Après avoir lu et regardé tout ce qui était disponible sur Céline et ses proches pendant plus d’un an, Valérie appelle son amie Brigitte Buc (avec qui elle avait déjà écrit Palais Royal) pour « tricoter» un scénario. Parallèlement, elle mincit, intensifie ses cours de danse, travaille sa gestuelle, apprend à parler avec l’accent québécois et… prend des cours de chant. S’il n’est pas question d’imiter Céline, il s’agit quand même de l’évoquer sans la trahir. Valérie recompose le réel avec un maximum de précision et l’enjolive ensuite avec des petites anecdotes de son invention.
Et puis, surtout, au fil du travail d’écriture, elle décide que son film, qu’elle intitule Aline, sera axé sur l’histoire d’amour de Céline et de son mentor, René, qui devient, sous sa plume, Guy-Claude.
Ce travail préparatoire terminé, elle se penche sur la distribution. Crédibilité du film oblige : celle-ci sera à 90% québécoise. « Ce n’est pas une question d’accent, explique la cinéaste, mais plutôt d’état d’esprit ». Un comique, Sylvain Marcel, décroche le rôle si primordial de Guy-Claude, et il y est bouleversant de sensibilité. Une formidable actrice de théâtre, Danielle Fichaud est pour sa part choisie pour être la mère de l’héroïne. Et elle aussi émeut par sa faconde, son naturel et sa justesse.
La réalisation est à la hauteur de l’ambition du projet. Elle est riche, rythmée, ample, spectaculaire, et elle est portée par la voix de Victoria Sio qui interprète tous les « tubes » du film censés être chantés par Aline.
Quelques réserves
Aucune. Peut-être les fans de Céline Dion regretteront-ils que le film soit plus axé sur la vie familiale et amoureuse de la chanteuse que sur ses concerts et ses « tubes ».
Encore un mot...
Après plus d’une année d’attente, voici enfin sur les écrans, Aline.
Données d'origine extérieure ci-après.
(** C7: staging a document stores exactly the parsed events, in order, cut into batches
    that respect the row and byte limits, and reports their counts; when it fails, what
    was stored is whole batches of a prefix of the document. *)
Theorem document_staged_exactly `{!StagingLog W} `{!StagingCounts W}
    `{!ReadsOnly W Session Chunks} policy sid rf key base (w : W) :
  policy_ok policy -> staged_batches sid base w ->
  match parse_and_stage policy sid rf key w with
  | (Returned s, w') => exists parsed batches,
      parsed_as sid rf key parsed /\ parsed.2 = None /\
      staged_batches sid (base ++ batches) w' /\
      concat batches = parsed.1 /\ Forall (batch_ok policy) batches /\
      same_counts s (stage_events parsed.1)
  | (Raised e, w') => staged_prefix policy sid rf key base w'
  end.
Proof.
  intros Hp Hw. pose proof (parse_and_stage_spec (Session := Session) (Chunks := Chunks)
    policy sid Hp rf key base w Hw) as Hs.
  unfold wp in Hs. destruct (parse_and_stage policy sid rf key w) as [[s|e] w']; [|done].
  destruct Hs as (parsed & batches & ? & ? & ? & ? & ? & ?). exists parsed, batches. by split_and!.
Qed.

(** The retry loop is bounded: a download is opened at most [download_attempts] times,
    and with a byte limit each opening is given a positive allowance within it. *)
Theorem download_bounded `{!DownloadLog W Session Chunks} `{!RetryingOk} policy registered
    maximum (w : W) o w' :
  policy_ok policy -> download_and_archive policy registered maximum w = (o, w') ->
  exists log, opens w' = opens w ++ log /\ py_len log <= download_attempts policy /\
    Forall (allowance_ok maximum) log.
Proof.
  intros Hp Hrun. pose proof (download_and_archive_bounded (Session := Session)
    (Chunks := Chunks) policy Hp registered maximum w) as Hd.
  unfold wp in Hd. rewrite Hrun in Hd. by destruct o.
Qed.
Vrai grand film mais faux biopic de Céline Dion, il raconte le parcours de la chanteuse de ses 7 à ses 50 ans. Par un extraordinaire jeu d’effets spéciaux, c’est Valérie Lemercier qui interprète elle-même la star planétaire à tous les âges de sa vie. Aussi bluffant qu’émouvant, et aussi drôle que dramatique, Aline avait mis la salle debout lors de sa projection au dernier festival de Cannes. Sauf imprévu, cette superproduction (23 millions d’euros de budget) devrait être l’un des plus gros succès français de l’année. Elle le mériterait tant elle est réussie à tous les points de vue : scénario, dialogues, réalisation et interprétation. Du travail d’orfèvre, enthousiasmant.
Une phrase
« Sans la connaître, j’étais fan de sa voix, de ses chansons et de sa personnalité. Elle est très inspirante, très amusante, jamais ennuyeuse. Elle transforme tout en show… elle a beaucoup d’intensité, elle ne triche pas, elle est à fond dans ses chansons… Pour l’interpréter, il fallait que je sois elle à 2000%. Evidemment, ce n’est pas moi qui chante, c’est Victoria Sio, qui est remarquable » (Valérie Lemercier, actrice réalisatrice).
L'auteur
Est-il encore nécessaire de présenter Valérie Lemercier, l’une des actrices-réalisatrices les plus populaires de France ? Juste donc rappeler qu’elle est née à Dieppe le 9 mars 1964 ( elle est l’une des rares comédiennes à ne pas faire de mystère sur son âge ! ), qu'elle a grandi à Gonzeville en Seine-Maritime dans une famille de propriétaires exploitants agricoles, a appris son métier de comédienne au Conservatoire de Rouen, a débuté en 1988 à la fois à la télé dans la série humoristique culte Palace et au cinéma dans Milou en mai de Louis Malle.
Des débuts fracassants qui feront qu’elle n’arrêtera plus, enchaînant les rôles, aussi bien sur scène (souvent, pour des one-woman shows désopilants écrits par elle) qu’à la télé et sur le grand écran. D’un tempérament hyperactif, elle réalise aussi ponctuellement des films : Quadrille, en 1996; Le Derrière, en 1999; Palais Royal en 2005; 100% Cachemire en 2013, et en 2017, Marie- Francine, qu’elle co-écrit avec Sabine Haudepin et pour lequel elle renoue avec ses rôles de bourgeoise. Aline est le sixième film de cette artiste complète qui est la seule humoriste à avoir raflé trois « Molière » pour ses one-woman-shows.
Parmi les autres distinctions tombées dans son escarcelle, elle a été sacrée « humoriste de l’année » aux Victoires de la musique 1997 et a remporté par deux fois le César de la meilleure actrice dans un second rôle au cinéma : en 1994 pour Les Visiteurs de Jean-Marie Poiré, et en 2007 pour Fauteuils d’orchestre de Danièle Thompson.
Et aussi
— UNE VIE DÉMENTE d’Ann SIROT et Raphaël BALBONI — Avec Jo DESEURE, Jean LE PELTIER, Lucie DEBAY…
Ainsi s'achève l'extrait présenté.